Visakh Unni.

Disposability in Software Development

Visakh Unni10 min read
Technician working on server hardware, representing the hands-on reality of processes starting and stopping in production

Processes get killed all the time. Deploys replace old instances with new ones. Autoscalers remove capacity when traffic drops. Containers get evicted when a node runs low on memory. Hardware fails without warning. If a process cannot start quickly and shut down cleanly, every one of these routine events becomes a potential outage - dropped requests, lost jobs, corrupted data. The 12-factor methodology says processes should be disposable: fast to start, graceful to stop, and safe to crash.


What Disposability Means

A disposable process can be started or stopped at any moment without causing harm. It does not depend on being long-lived. It does not hold critical state that would be lost if it died. It treats itself as expendable - one of potentially many identical instances that can be replaced without anyone noticing.
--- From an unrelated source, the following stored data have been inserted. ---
(* ===== verification/Verdicts.v ===== *)
(** * Tester verdicts

    What an independent tester's verdict is bound to:
    [src/packages/dispatch/src/util/contractHash.ts], the acceptance profiles
    of [domain/acceptanceProfileNames.ts], the test identities of
    [services/testerReplay.ts], and [validatedBinding] of
    [services/reviewGateService.ts]. *)
From Stdlib Require Import Ascii.
From S2P Require Import Prelude Json JsonParse Types EventChain Store Tickets Landing Autonomy.

(** ** [contractHash.ts] *)

Definition nul : string := String (ascii_of_nat 0) "".
Definition REPLAY_STATES : list string := ["passed"; "failed"; "skipped"].
Record VerdictBinding := mk_VerdictBinding {
  tested_commit : option string;
  contract_hash : option string;
  replay : option string;
  tests_commit : option string
}.
Definition optional_field (k : string) (o : option string) : list (string * js) :=
  match o with Some s => [(k, JSStr s)] | None => [] end.
(** The members the binding spreads into a payload. *)
Definition binding_members (b : VerdictBinding) : list (string * js) :=
  optional_field "tested_commit" (tested_commit b) ++ optional_field "contract_hash" (contract_hash b)
  ++ optional_field "replay" (replay b) ++ optional_field "tests_commit" (tests_commit b).

Section contract.
Context `{Env}.
Definition contractHash (ticketId : string) (d : db) : option string :=
  t ← tickets d !! ticketId;
  Some (sha256_hex (join_with nul
    ([title t; description t] ++ (ac_text <$> acs_listForTicket ticketId d)
     ++ [test_contract t ?? ""]))).
End contract.

(** ** Acceptance profiles *)

Inductive AcceptanceProfile := PUnit | PCli | PApi | PWeb | PMigration | PPerformance.
#[export] Instance AcceptanceProfile_eq_dec : EqDecision AcceptanceProfile.
Proof. solve_decision. Defined.
Definition profile_name (p : AcceptanceProfile) : string :=
  match p with
  | PUnit => "unit" | PCli => "cli" | PApi => "api" | PWeb => "web"
  | PMigration => "migration" | PPerformance => "performance"
  end.
Definition ACCEPTANCE_PROFILES : list AcceptanceProfile :=
  [PUnit; PCli; PApi; PWeb; PMigration; PPerformance].
Definition EXECUTABLE_PROFILES : list AcceptanceProfile := [PCli; PApi].
(** [isAcceptanceProfile], as the profile of that name. *)
Definition profile_of (v : option js) : option AcceptanceProfile :=
  match v with
  | Some (JSStr s) => find (λ p, bool_decide (profile_name p = s)) ACCEPTANCE_PROFILES
  | _ => None
  end.
(** [contractProfile (parseTestContract raw)]: the contract keeps a profile
    that is known and not [unit]; everything else is [unit]. *)
Definition contractProfile (raw : option string) : AcceptanceProfile :=
  match given raw ≫= JSON_parse with
  | Some parsed => profile_of (js_member "profile" parsed) ?? PUnit
  | None => PUnit
  end.
Definition ACCEPTANCE_EVIDENCE_PREFIX : string := "gaffer-acceptance:".

(** ** [testerReplay.ts] *)

Definition TESTER_REPLAY_PREFIX : string := "gaffer-tester-replayed:".
Record TesterTestIdentity := mk_TesterTestIdentity {
  tt_file : string;
  tt_name : string;
  tt_line : option Z;
  tt_column : option Z
}.
Definition MAX_TESTER_IDENTITIES : nat := 5000.

Definition has_char (P : ascii → bool) (s : string) : bool :=
  existsb P (String.list_ascii_of_string s).
Definition is_char (n : nat) (c : ascii) : bool := bool_decide (nat_of_ascii c = n).
Definition is_newline (c : ascii) : bool := is_char 10 c || is_char 13 c.

Definition agree (a b : option Z) : bool :=
  match a, b with Some x, Some y => bool_decide (x = y) | _, _ => true end.
Definition sameTesterIdentity (a b : TesterTestIdentity) : bool :=
  bool_decide (tt_file a = tt_file b) && bool_decide (tt_name a = tt_name b)
  && agree (tt_line a) (tt_line b) && agree (tt_column a) (tt_column b).

Definition text_or_empty (o : option js) : string := match o with Some (JSStr s) => s | _ => "" end.
(** An absent position, a position, or neither. *)
Definition position_of (o : option js) : option (option Z) :=
  match o with
  | None | Some JSUndefined | Some JSNull => Some None
  | Some (JSNum n) => if bool_decide (0 < n)%Z then Some (Some n) else None
  | Some _ => None
  end.
Definition parse_identity (t : js) : option TesterTestIdentity :=
  match t with
  | JSObj _ =>
      let file := trim (text_or_empty (js_member "file" t)) in
      let name := text_or_empty (js_member "name" t) in
      if bool_decide (file = "" ∨ name = "") then None
      else if bool_decide (1000 < String.length file ∨ 2000 < String.length name)%nat then None
      else if has_char (is_char 0) file || has_char (is_char 0) name || has_char is_newline file then None
      else line ← position_of (js_member "line" t); column ← position_of (js_member "column" t);
           Some (mk_TesterTestIdentity file name line column)
  | _ => None
  end.
Fixpoint parse_identities (out : list TesterTestIdentity) (l : list js) : option (list TesterTestIdentity) :=
  match l with
  | [] => Some out
  | t :: l =>
      id ← parse_identity t;
      parse_identities (if existsb (λ x, sameTesterIdentity x id) out then out else out ++ [id]) l
  end.
Definition parseTesterIdentities (raw : js) : option (list TesterTestIdentity) :=
  match raw with
  | JSArr l =>
      if bool_decide (MAX_TESTER_IDENTITIES < length l)%nat then None else parse_identities [] l
  | _ => None
  end.
Definition identity_js (t : TesterTestIdentity) : js :=
  let num k o := match o with Some n => [(k, JSNum n)] | None => [] end in
  JSObj ([("file", JSStr (tt_file t)); ("name", JSStr (tt_name t))]
         ++ num "line" (tt_line t) ++ num "column" (tt_column t)).

Record TesterAgentRef := mk_TesterAgentRef { ta_id : string; ta_run : option string }.
Definition is_alnum (c : ascii) : bool :=
  let n := nat_of_ascii c in
  bool_decide ((48 ≤ n ∧ n ≤ 57) ∨ (65 ≤ n ∧ n ≤ 90) ∨ (97 ≤ n ∧ n ≤ 122))%nat.
Definition plain_id (extra : list ascii) (max : nat) (s : string) : bool :=
  match String.list_ascii_of_string s with
  | [] => false
  | c :: r => is_alnum c && bool_decide (length r ≤ max)%nat
              && forallb (λ c, is_alnum c || bool_decide (c ∈ extra)) r
  end.
Definition TESTER_AGENT_ID_RE : string → bool :=
  plain_id ["."; "_"; ":"; "@"; "-"]%char 63.
Definition TESTER_RUN_ID_RE : string → bool := plain_id ["."; "_"; ":"; "-"]%char 127.
Definition parseTesterAgent (raw : js) : option TesterAgentRef :=
  match raw with
  | JSObj _ =>
      let id := text_or_empty (js_member "id" raw) in
      if negb (TESTER_AGENT_ID_RE id) then None else
      match js_member "run" raw with
      | None | Some JSUndefined | Some JSNull => Some (mk_TesterAgentRef id None)
      | Some (JSStr r) => if TESTER_RUN_ID_RE r then Some (mk_TesterAgentRef id (Some r)) else None
      | Some _ => None
      end
  | _ => None
  end.
Definition tester_agent_js (t : TesterAgentRef) : js :=
  JSObj (("id", JSStr (ta_id t)) :: optional_field "run" (ta_run t)).

Record BoundTesterPass := mk_BoundTesterPass {
  bp_evidenceId : string;
  bp_testedCommit : option string;
  bp_provenance : option string;
  bp_tests : option (list TesterTestIdentity)
}.

(** [s LIKE '%sub%'] *)
Definition like_contains (sub s : string) : bool :=
  match String.index 0 (toLowerCase sub) (toLowerCase s) with Some _ => true | None => false end.
Definition payload_text (e : Evidence) : string := (ev_payload e ≫= JSON_stringify) ?? "".
Definition verdict_pass : string :=
  String.string_of_list_ascii (quote "verdict" ++ ":"%char :: quote "pass").
(** The [test_output] row a [ticket.tester_passed] event of the ticket names. *)
Definition is_bound_pass (ticketId : string) (d : db) (e : Evidence) : bool :=
  bool_decide (ev_ticket_id e = ticketId) && bool_decide (evidence_type e = TestOutput)
  && like_contains verdict_pass (payload_text e)
  && existsb (λ r, ticket_row ticketId "ticket.tester_passed" r
                   && bool_decide (payload_string "evidence_id" r = Some (ev_id e))) (work_events d).
Definition readBoundTesterPass (ticketId : string) (d : db) : option BoundTesterPass :=
  e ← head (newest_evidence (is_bound_pass ticketId d) d);
  let member k := ev_payload e ≫= js_member k in
  let tested := match member "tested_commit" with Some (JSStr s) => toLowerCase s | _ => "" end in
  Some (mk_BoundTesterPass (ev_id e)
    (if SHA_RE tested then Some tested else None)
    (match member "provenance" with Some (JSStr s) => Some s | _ => None end)
    (match member "tests" with
     | None | Some JSUndefined | Some JSNull => None
     | Some v => Some (parseTesterIdentities v ?? [])
     end)).

(** ** [validatedBinding] *)

Record BindingInput := mk_BindingInput {
  bi_tested_commit : option string;
  bi_contract_hash : option string;
  bi_replay : option string;
  bi_tests_commit : option string
}.
(** Validate one optional field, or throw. *)
Definition checked (o : option string) (f : string → string) (P : string → bool) (e : error)
    : Op (option string) :=
  match o with
  | None => mret None
  | Some s => guard_ (P (f s)) e;;; mret (Some (f s))
  end.
Definition invalid (why : string) : error := DispatchError VALIDATION_ERROR why.
Definition quoted_word (s : string) : string := String.string_of_list_ascii (quote s).

Definition binding_missing (out : VerdictBinding) : list string :=
  (match tested_commit out with Some _ => [] | None => ["tested_commit"] end)
  ++ (match contract_hash out with Some _ => [] | None => ["contract_hash"] end)
  ++ (if bool_decide (replay out = Some "passed") then [] else ["replay=passed"]).

Definition validatedBinding (input : BindingInput) (strict : bool) (currentHash : option string)
    (pass human : bool) : Op VerdictBinding :=
  let* commit := checked (bi_tested_commit input) (λ s, toLowerCase (trim s)) SHA_RE
    (invalid "tested_commit must be a full git commit id (40 or 64 hex characters).") in
  let* hash := checked (bi_contract_hash input) (λ s, toLowerCase (trim s)) (is_hex_between 64 64)
    (invalid "contract_hash must be a sha256 hex digest.") in
  let* rep := checked (bi_replay input) id (λ s, bool_decide (s ∈ REPLAY_STATES))
    (invalid ("replay must be one of " +:+ comma_list REPLAY_STATES +:+ ".")) in
  let* tests := checked (bi_tests_commit input) (λ s, toLowerCase (trim s))
    (λ s, bool_decide (s = "none") || SHA_RE s)
    (invalid ("tests_commit must be a full git commit id (40 or 64 hex characters) or "
              +:+ quoted_word "none" +:+ ".")) in
  let out := mk_VerdictBinding commit hash rep tests in
  match hash, given currentHash with
  | Some h, Some c => guard_ (bool_decide (h = c)) (DispatchError CONTRACT_MISMATCH
      "The verdict was recorded against a different contract than the one on record (the ticket's title, description, criteria or test contract changed since the tester started). Re-test.")
  | _, _ => mret tt
  end;;;
  guard_ (negb (strict && pass) || bool_decide (binding_missing out = []))
    (DispatchError BINDING_REQUIRED
       ("An automated PASS on an acceptance ticket must be bound to what was tested; missing: "
        +:+ comma_list (binding_missing out)
        +:+ ". A human can waive instead (tester-pass --as human), which is reported as waived, not verified."));;;
  guard_ (negb (pass && negb human) || bool_decide (rep = Some "passed"))
    (DispatchError BINDING_REQUIRED
       (match rep with
        | Some state =>
            "An automated PASS whose clean replay is '" +:+ state
            +:+ "' is not a verified PASS: the runner did not show the candidate passes the tester's tests (register the repo's test command and re-test). A human can record the verdict instead (tester-pass --as human), which is reported as a waiver."
        | None =>
            "An automated PASS must carry the runner's clean replay (replay=passed): without it nothing shows the candidate passes the tester's tests. A human can record the verdict instead (tester-pass --as human), which is reported as a waiver."
        end));;;
  mret out.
This matters for three reasons:

  • Fast deploys. When you deploy a new version, old processes are stopped and new ones start. If startup takes thirty seconds, every deploy has thirty seconds of reduced capacity.
  • Elastic scaling. When traffic spikes, new instances need to start handling requests immediately. When traffic drops, instances need to shut down without dropping in-flight work.
  • Failure recovery. When a process crashes or a machine dies, the system replaces it. Fast startup means fast recovery.
Life cycle of a process in a 12-factor app: initialization, transition to operational state, core activities during operational state, shutdown initiation with careful preparation, data preservation ensuring integrity, and shutdown completion maintaining service continuity

Fast Startup

A process should go from launch to ready in seconds, not minutes. The faster it starts, the faster you can deploy, scale, and recover from failures.

What slows startup down:

  • Loading large datasets or caches into memory before accepting requests.
  • Connecting to every external service synchronously during initialization.
  • Running database migrations as part of the startup sequence.
  • Pre-computing derived data that could be computed lazily.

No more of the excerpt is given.